No one mourns the passing of fax machines, darkroom chemicals or butter churns.
So it is with phone books, the once indispensable way to reach your fellow humans.
Nobody wants the White Pages anymore. Even the nation’s largest publisher of telephone directories estimates that 95 percent of households no longer use them for anything.
Yet Minnesota still requires phone companies to deliver a printed copy of the residential listings to its customers every year. It’s an enormous waste of resources, since most of them go straight into the trash.
That could change as soon as this spring. The state Public Utilities Commission (PUC) is set to change the rules to allow phone companies to offer online listings, and require customers who want a printed white pages to ask for it.
It’s not the end of the phone book era. But it’s close.
Not long ago, you could use the Minneapolis White Pages for a booster seat to get your toddler closer to the dinner table. It was heavy enough to drop on the clothes that were jammed in the laundry chute.
These days, you can roll up the Dex Pages Residential Listings for Minneapolis to swat flies, provided they aren’t too hardy.
People by the tens of thousands have switched to voice-over-Internet protocol phones, or given up land lines entirely for cellphones. Those numbers don’t show up in the White Pages. Meanwhile, online directories have proliferated, making the ancient ritual of flipping through page after page to find a number suddenly seem like an unnecessary hassle.
The Yellow Pages can still make money, but the White Pages are a loser. Back in 2012, Dex Media East, the Texas-based phone book publisher, asked the PUC for permission to stop giving White Pages to every customer. The commission said no, but then started its rule-making process to do so in 2013.
Last August, Dex Media asked the PUC to move forward on the rule change, so it didn’t have to distribute phone books later that year. It singled out the Minneapolis directory.
“If the rule amendments are not adopted by that time, the potential cost and environmental savings for that edition of the residential white pages — almost 270,000 books, 94 million pages, and 225,000 pounds — will be forever lost,” the company wrote.
That argument persuaded the commission in December to grant a variance for CenturyLink and Dex Media, its publishing partner, to hold off on printing and distributing directories in the metro.
On Jan. 16, Daniel Wolf, executive secretary of the PUC, issued a “statement of need and reasonableness” that proclaimed the new White Pages policy would be adopted without a public hearing unless 25 or more people raise objections by Feb. 19. So far, there is no evidence of a citizen uprising to save the White Pages.

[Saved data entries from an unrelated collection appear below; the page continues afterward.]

(* ===== verification/SmbMessages.v ===== *)
(** * SmbMessages: the SMB2 requests and responses (crate [adrian-smb-core])

    Negotiate contexts, every request and response structure with its encoder
    and decoder, the transform header, the pre-authentication hash and the
    NetBIOS session frame. *)
From S2P Require Import Prelude Bytes Text StorageKeys Utf16 Smb.

(** The common start of every body decoder: the length check, the reader at the
    end of the header, the StructureSize check. *)
Definition decode_body {A} (s : Structure) (fixed : nat) (structure_size : Z) (buf : bytes) (header_size : nat)
    (d : Reader A) : Result SmbError A :=
  if (length buf <? header_size + fixed)%nat then Err (Malformed (TooShort s))
  else
    let? r := Reader_at buf header_size in
    let? ar := (let* size := read_u16 in
                if negb (size =? structure_size) then fail (BadStructureSize s size) else d) r in
    Ok ar.1.

(** A buffer at an absolute offset; an empty one is not looked up. *)
Definition read_buffer (s : Structure) (buf : bytes) (off len : Z) : Reader bytes :=
  if len =? 0 then ret []
  else if Z.of_nat (length buf) <? off + len then fail (BufferTruncated s)
  else lift (slice buf (Z.to_nat off) (Z.to_nat (off + len))).

(** ** Negotiate contexts *)

Record NegotiateContext := mkContext { context_type : Z; ctx_data : bytes }.
#[global] Instance NegotiateContext_eq_dec : EqDecision NegotiateContext.
Proof. solve_decision. Defined.

Definition preauth_integrity (hash_algos : list Z) (salt : bytes) : NegotiateContext :=
  mkContext context_PREAUTH_INTEGRITY
    (to_le 2 (as_u16 (Z.of_nat (length hash_algos))) ++ to_le 2 (as_u16 (Z.of_nat (length salt)))
     ++ units_le hash_algos ++ salt).
Definition encryption (ciphers : list Z) : NegotiateContext :=
  mkContext context_ENCRYPTION (to_le 2 (as_u16 (Z.of_nat (length ciphers))) ++ units_le ciphers).
Definition signing (algos : list Z) : NegotiateContext :=
  mkContext context_SIGNING (to_le 2 (as_u16 (Z.of_nat (length algos))) ++ units_le algos).

(** [u16::from_le_bytes] of the two bytes at an index. *)
Definition u16_at (l : bytes) (i : nat) : Result SmbError Z := let? b := slice l i (i + 2) in Ok (of_le b).
Fixpoint u16s_at (n : nat) (l : bytes) (i : nat) : Result SmbError (list Z) :=
  match n with
  | O => Ok []
  | S n => let? v := u16_at l i in let? vs := u16s_at n l (i + 2) in Ok (v :: vs)
  end.

Definition parse_preauth (c : NegotiateContext) : Result SmbError (option (list Z * bytes)) :=
  if negb (context_type c =? context_PREAUTH_INTEGRITY) then Ok None
  else if (length (ctx_data c) <? 4)%nat then Ok None
  else
    let? hash_count := u16_at (ctx_data c) 0 in
    let? salt_len := u16_at (ctx_data c) 2 in
    let need := 4 + hash_count * 2 + salt_len in
    if Z.of_nat (length (ctx_data c)) <? need then Ok None
    else
      let? algos := u16s_at (Z.to_nat hash_count) (ctx_data c) 4 in
      let? salt := slice (ctx_data c) (Z.to_nat (4 + hash_count * 2)) (Z.to_nat need) in
      Ok (Some (algos, salt)).

Definition parse_encryption (c : NegotiateContext) : Result SmbError (option (list Z)) :=
  if negb (context_type c =? context_ENCRYPTION) then Ok None
  else if (length (ctx_data c) <? 2)%nat then Ok None
  else
    let? n := u16_at (ctx_data c) 0 in
    if Z.of_nat (length (ctx_data c)) <? 2 + n * 2 then Ok None
    else
      let? out := u16s_at (Z.to_nat n) (ctx_data c) 2 in
      Ok (Some out).

Definition encode_context (c : NegotiateContext) : Write :=
  write_u16 (context_type c) >>>
  write_u16 (as_u16 (Z.of_nat (length (ctx_data c)))) >>>
  write_u32 0 >>>
  write_raw (ctx_data c).
Fixpoint encode_contexts (first : bool) (ctxs : list NegotiateContext) : Write := fun out =>
  match ctxs with
  | [] => out
  | c :: ctxs => encode_contexts false ctxs (encode_context c (if first then out else Writer_align 8 out))
  end.
Definition encode_all (ctxs : list NegotiateContext) : Write := encode_contexts true ctxs.

(** [while pos + 8 <= buf.len()]; a round moves at least eight bytes, so the
    length bounds the number of rounds. *)
Fixpoint decode_contexts (rounds : nat) (buf : bytes) (pos : nat) : Result SmbError (list NegotiateContext) :=
  if (length buf <? pos + 8)%nat then Ok []
  else
    match rounds with
    | O => Panic
    | S rounds =>
        let? context_type := u16_at buf pos in
        let? data_len := u16_at buf (pos + 2) in
        let data_start := (pos + 8)%nat in
        if Z.of_nat (length buf) <? Z.of_nat data_start + data_len then Err (Malformed ContextTruncated)
        else
          let next := (data_start + Z.to_nat data_len)%nat in
          let? data := slice buf data_start next in
          let rem := (next mod 8)%nat in
          let? rest := decode_contexts rounds buf (if (rem =? 0)%nat then next else next + (8 - rem)) in
          Ok (mkContext context_type data :: rest)
    end.
Definition decode_all (buf : bytes) : Result SmbError (list NegotiateContext) := decode_contexts (length buf) buf 0.

(** The end of both negotiate decoders: the contexts from an absolute offset. *)
Definition read_contexts (buf : bytes) (count offset : Z) : Reader (list NegotiateContext) :=
  if 0 <? count then
    if (offset =? 0) || (Z.of_nat (length buf) <=? offset) then fail (BadContextOffset offset)
    else
      let aligned := Z.land (offset + 7) (Z.lnot 7) in
      let* ctx_buf := lift (slice buf (Z.to_nat (Z.min aligned (Z.of_nat (length buf)))) (length buf)) in
      let* ctxs := lift (decode_all ctx_buf) in
      ret (take (Z.to_nat count) ctxs)
  else ret [].

(** ** Negotiate *)

Record NegotiateRequest := mkNegotiateRequest {
  nq_dialects : list Dialect;
  nq_security_mode : Z;
  nq_capabilities : Z;
  nq_client_guid : Uuid;
  nq_negotiate_contexts : list NegotiateContext;
}.

Definition default_contexts (salt : bytes) : list NegotiateContext :=
  [preauth_integrity [SHA512] salt; encryption [AES_256_GCM; AES_128_GCM]; signing [AES_GMAC; HMAC_SHA256]].

Definition NegotiateRequest_new_311 (client_guid : Uuid) (client_salt : bytes) : NegotiateRequest :=
  mkNegotiateRequest [Smb311] SIGNING_ENABLED (Z.lor capabilities_LARGE_MTU capabilities_ENCRYPTION) client_guid
    (default_contexts client_salt).

Definition NegotiateRequest_encode_body (q : NegotiateRequest) (out : bytes) (header_size : nat) :
    Result SmbError (bytes * (Z * Z)) :=
  let dialect_count := as_u16 (Z.of_nat (length (nq_dialects q))) in
  let out :=
    (write_u16 36 >>>
     write_u16 dialect_count >>>
     write_u16 (nq_security_mode q) >>>
     write_u16 0 >>>
     write_u32 (nq_capabilities q) >>>
     Writer_write_uuid (nq_client_guid q)) out in
  let dialects_len := dialect_count * 2 in
  let pre_pad := Z.of_nat header_size + 36 + dialects_len in
  let pad := (8 - pre_pad mod 8) mod 8 in
  let ctx_offset := match nq_negotiate_contexts q with [] => 0 | _ => as_u32 (pre_pad + pad) end in
  let out :=
    (write_u32 ctx_offset >>>
     write_u16 (as_u16 (Z.of_nat (length (nq_negotiate_contexts q)))) >>>
     write_u16 0 >>>
     write_raw (units_le (map Dialect_to_wire (nq_dialects q)))) out in
  match nq_negotiate_contexts q with
  | [] => Ok (out, (ctx_offset, 0))
  | ctxs =>
      let out := Writer_align 8 out in
      let ctx_start := Z.of_nat (length out) in
      let out := encode_all ctxs out in
      let ctx_end := Z.of_nat (length out) in
      if negb (ctx_start =? ctx_offset) then Panic
      else Ok (out, (ctx_offset, as_u32 (ctx_end - ctx_start)))
  end.

Definition NegotiateRequest_encode (q : NegotiateRequest) (message_id : Z) : Result SmbError bytes :=
  let out := Smb2Header_encode (Smb2Header_new_request command_NEGOTIATE message_id) [] in
  let? o := NegotiateRequest_encode_body q out SMB2_HEADER_SIZE in
  Ok o.1.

So what do the last people listed in the last phone books think about this historic change? The second-to-last number in the Minneapolis white pages belongs to Jerry Zyvoloski of Brooklyn Center. “I can’t remember the last time I looked up someone in the phone book,” said Zyvoloski, a retired union carpenter.
At one time, back when Zyvoloski was the last one in the book, he had to unlist his number because of the number of prank calls.
No longer. The last listing honor goes to Peter Zywicki of Robbinsdale. The White Pages in his household gets at least one lookup annually. “I do, every year, check to see if we’re last,” said Zywicki’s girlfriend, Ginger Jackson.
Jackson was intrigued to hear that the phone books might be going away. She wanted to make sure she got the last one as a souvenir.